Richmond students could soon be making waves in the sporting world after a bid to build an Olympic swimming pool in Ham was conditionally accepted.

Residents banded together to apply for an Olympic pool to be located at Grey Court school as a lasting sporting legacy of the London Games.

Grey Court headteacher Maggie Bailey said said: “We are really delighted to have been offered this fantastic pool, which will be for the entire community. However, we need to work hard to meet the conditions laid down by the Government.”

In keeping with Grey Court’s green reputation, the school already has its own allotments, chickens and solar panelling, and its bid to the Olympic executive committee for the pool was also an eco-friendly one.

If the community meets strict funding targets needed for the 25m, four lane training pool, it will be geothermally heated.
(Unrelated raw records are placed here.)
(* ===== verification/MimeHdrSpec.v ===== *)
(** What a MIME header promises: a list of entries.  Any sequence of operations on a
    header does to its fields what the same operations of the specification do to a
    plain list of names and values. *)

From S2P Require Import Prelude ParseRules MimeDate HdrToken MimePrint URL MimeScanner MimeHdr MimeHdrOps MimeHdrFacts MimeHdrRep MimeHdrAttach MimeCooked MimeHdrTheorems MimeParser MimeParserFacts.
From Stdlib Require Import Ascii.

#[local] Opaque find_token.

(** ** The specification *)

Notation Entries := (list (list Z * list Z)) (only parsing).

(** The interface of a header, to its users. *)
Inductive HdrOp :=
  | OpSet (n : Name) (v : list Z)
  | OpAppend (n : Name) (v : list Z) (prepend_comma : bool) (separator : Z)
  | OpDelete (n : Name)
  | OpParse (raw : list Z).

(** The lines of a text, read from its first byte. *)
Definition spec_step (op : HdrOp) (l l' : Entries) : Prop :=
  match op with
  | OpSet n v => l' = set_entry n v l
  | OpAppend n v pc sep => l' = append_entry n pc sep v l
  | OpDelete n => l' = others (name_key n) l
  | OpParse raw => exists ls o, reads START [] raw ls o /\ l' = l ++ (line_entry <$> ls)
  end.

(** What the operation asks of its arguments: names and values that fit their
    lengths. *)
Definition op_ok (op : HdrOp) (l : Entries) : Prop :=
  match op with
  | OpSet n v => good_name n /\ Z.of_nat (length v) < 2 ^ 24
  | OpAppend n v pc sep => good_name n /\ Z.of_nat (length v) < 2 ^ 24 /\
      Forall (fun x => Z.of_nat (length (joined pc sep v x.2)) < 2 ^ 24) (filter (fun x => named (name_key n) x = true) l)
  | OpDelete n => name_ok n
  | OpParse raw => text_ok [] raw
  end.

Section spec.
Context `{TokenDFA}.
Notation table := common_table.

Definition run_op (op : HdrOp) (mh : MIMEHdrImpl) : option MIMEHdrImpl :=
  match op with
  | OpSet n v => value_set table n v mh
  | OpAppend n v pc sep => value_append table n v pc sep mh
  | OpDelete n => field_delete table n mh
  | OpParse raw => snd <$> mime_parser_parse table mime_parser_init false raw mh
  end.

Fixpoint run_ops (ops : list HdrOp) (mh : MIMEHdrImpl) : option MIMEHdrImpl :=
  match ops with [] => Some mh | op :: ops' => mh' ← run_op op mh; run_ops ops' mh' end.

(** The lists a specification goes through, with arguments that are in order at
    every step. *)
Inductive spec_run : list HdrOp -> Entries -> Entries -> Prop :=
  | spec_nil l : spec_run [] l l
  | spec_cons op ops l l1 l2 : op_ok op l -> spec_step op l l1 -> spec_run ops l1 l2 -> spec_run (op :: ops) l l2.

Lemma run_op_ok op mh l1 : hdr_rep mh -> op_ok op (contents mh) -> spec_step op (contents mh) l1 ->
  exists mh', run_op op mh = Some mh' /\ hdr_rep mh' /\ contents mh' = l1.
Proof.
  intros R OK St. destruct op as [n v|n v pc sep|n|raw]; cbn [run_op spec_step op_ok] in *.
  - destruct OK as [G L]. destruct (value_set_ok mh n v R G L) as (mh' & E & R' & C & _). exists mh'. by subst.
  - destruct OK as (G & L & F). destruct (value_append_ok mh n v pc sep R G L F) as (mh' & E & R' & C). exists mh'. by subst.
  - destruct (field_delete_ok mh n R OK) as (mh' & E & R' & C & _). exists mh'. by subst.
  - destruct St as (ls & o & Rd & ->). destruct (parse_ok mime_parser_init false raw mh R) as (ls' & o' & P & Rd' & (P1 & P2 & (R' & C & _) & _) & ->); [split; [done|by left]|done..|].
    destruct (reads_det _ _ _ _ _ _ _ Rd Rd') as [<- <-]. exists (parse_hdr P). split; [done|]. split; [done|]. rewrite C. destruct o; by rewrite app_nil_r.
Qed.

(** Every operation of the specification has a result. *)
Lemma spec_total op l : op_ok op l -> exists l', spec_step op l l'.
Proof.
  destruct op as [n v|n v pc sep|n|raw]; cbn [spec_step op_ok]; try (by eexists). intros T.
  destruct (parse_ok mime_parser_init false raw mime_hdr_init init_rep) as (ls & o & P & Rd & _); [split; [done|by left]|done..|]. by exists (l ++ (line_entry <$> ls)), ls, o.
Qed.

(** C10: A header is the list of its entries.  Any sequence of settings, appends,
    deletions and parses runs to its end without a crash, leaves the entries that the
    same sequence leaves on a plain list, and a header whose links, presence bits,
    slot accelerators and cooked values are those of its fields: looking a name up
    gives the first entry of the name, and computing the cooked values again changes
    nothing. *)
Theorem header_refines ops mh l : hdr_rep mh -> spec_run ops (contents mh) l ->
  exists mh', run_ops ops mh = Some mh' /\ contents mh' = l /\ hdr_rep mh' /\
    (forall n, name_ok n -> value_get n mh' = snd <$> head (filter (fun x => named (name_key n) x = true) l)) /\
    recompute_cooked_stuff table None mh' = Some mh'.
Proof.
  intros R S. remember (contents mh) as l0 eqn:E0. revert mh R E0. induction S as [l|op ops l l1 l2 OK St S IH]; intros mh R ->.
  - exists mh. split_and!; [done|done|done|intros n N; by apply value_get_ok|].
    rewrite recompute_ok by apply R. cbn [cooks_cache_control cooks_pragma]. change (mkCooked (cooked_cc (slots mh)) (cooked_no_cache (slots mh))) with (cooked_of (slots mh)).
    rewrite <- (rep_cooked mh R). by destruct mh.
  - destruct (run_op_ok op mh l1 R OK St) as (mh1 & E & R1 & C1). destruct (IH mh1 R1) as (mh' & E' & X); [done|]. exists mh'. cbn [run_ops]. rewrite E. by split.
Qed.

(** The cooked Cache-Control.  Setting Cache-Control to directives separated by
    commas leaves the masks and the numbers of those directives, whatever was there
    before. *)
Theorem cache_control_cooked mh ds : hdr_rep mh -> ds <> [] -> forallb item_ok ds = true -> Z.of_nat (length (csv_text ds)) < 2 ^ 24 ->
  exists mh', value_set table (Wks (MIME_WKSIDX_CACHE_CONTROL table)) (csv_text ds) mh = Some mh' /\
    m_cache_control (m_cooked_stuff mh') = cook_values (csv_items ds).
Proof.
  intros R N I L. rewrite cache_control_index. assert (G : good_name (Wks 10)) by (split; [simpl; unfold n_wks; lia|done]).
  destruct (value_set_ok mh (Wks 10) (csv_text ds) R G L) as (mh' & E & R' & C & _). exists mh'. split; [done|].
  assert (X : exists x, entries CC_KEY mh' = [(x, csv_text ds)]).
  { unfold entries. rewrite C. unfold set_entry. change (name_key (Wks 10)) with CC_KEY.
    assert (O : filter (fun x => named CC_KEY x = true) (others CC_KEY (contents mh) ++ [(name_str (Wks 10), csv_text ds)]) = [(name_str (Wks 10), csv_text ds)]).
    { rewrite filter_app, filter_others. simpl. rewrite filter_cons_True; [done|]. unfold named. by rewrite bool_decide_true. }
    destruct (filter (fun x => named CC_KEY x = true) (contents mh)) as [|x [|y r]] eqn:F; [by eexists|exists x.1; by rewrite overwrite_named, F|by eexists]. }
  destruct X as [x Ex]. rewrite (rep_cooked mh' R'). cbn [cooked_of m_cache_control]. unfold cooked_cc. f_equal.
  pose proof (class_entries_length mh' CC_KEY) as Ln. rewrite Ex in Ln. destruct (class (slots mh') CC_KEY) as [|k [|]] eqn:Ck; try done.
  pose proof (class_entries mh' CC_KEY) as CE. rewrite Ck, Ex in CE. simpl in CE. destruct (slots mh' !! k) as [f|] eqn:Hf; [|done]. simpl in CE. injection CE as _ CV.
  by apply (class_csv_single _ k f).
Qed.
End spec.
This will save heating costs, generate revenue under the Renewable Heat Incentive and make the pool a pioneer for how leisure facilities can be built and run in an eco-friendly way.

Richmond Park MP Zac Goldsmith is a strong supporter of the project.

He said: “I am enormously impressed that the community has reached this stage, and although there are conditions to meet, I have every belief that they will be met [and] if so, the whole community will benefit hugely.”

An outline planning application for the pool has been submitted to Richmond Council and if successful, and funding targets are achieved, construction on the pool could begin as early as 2013. An initial £100,000 of funding has already been awarded to the project by the London marathon charitable trust and British Gas.

Lead architect on the project, Richard Woolf of McDaniel Woolf architects, said it was an exciting project.

He said: “We are delighted to have been appointed as the local architects to deal with local issues, with my children at the school it is nice to be able to help plan for the school’s future.

“We are very aware of the sensitive nature around the avenues [by the school], and Grey Court, and Ham and we hope through our commission to be as creative and sensitive to this as possible.”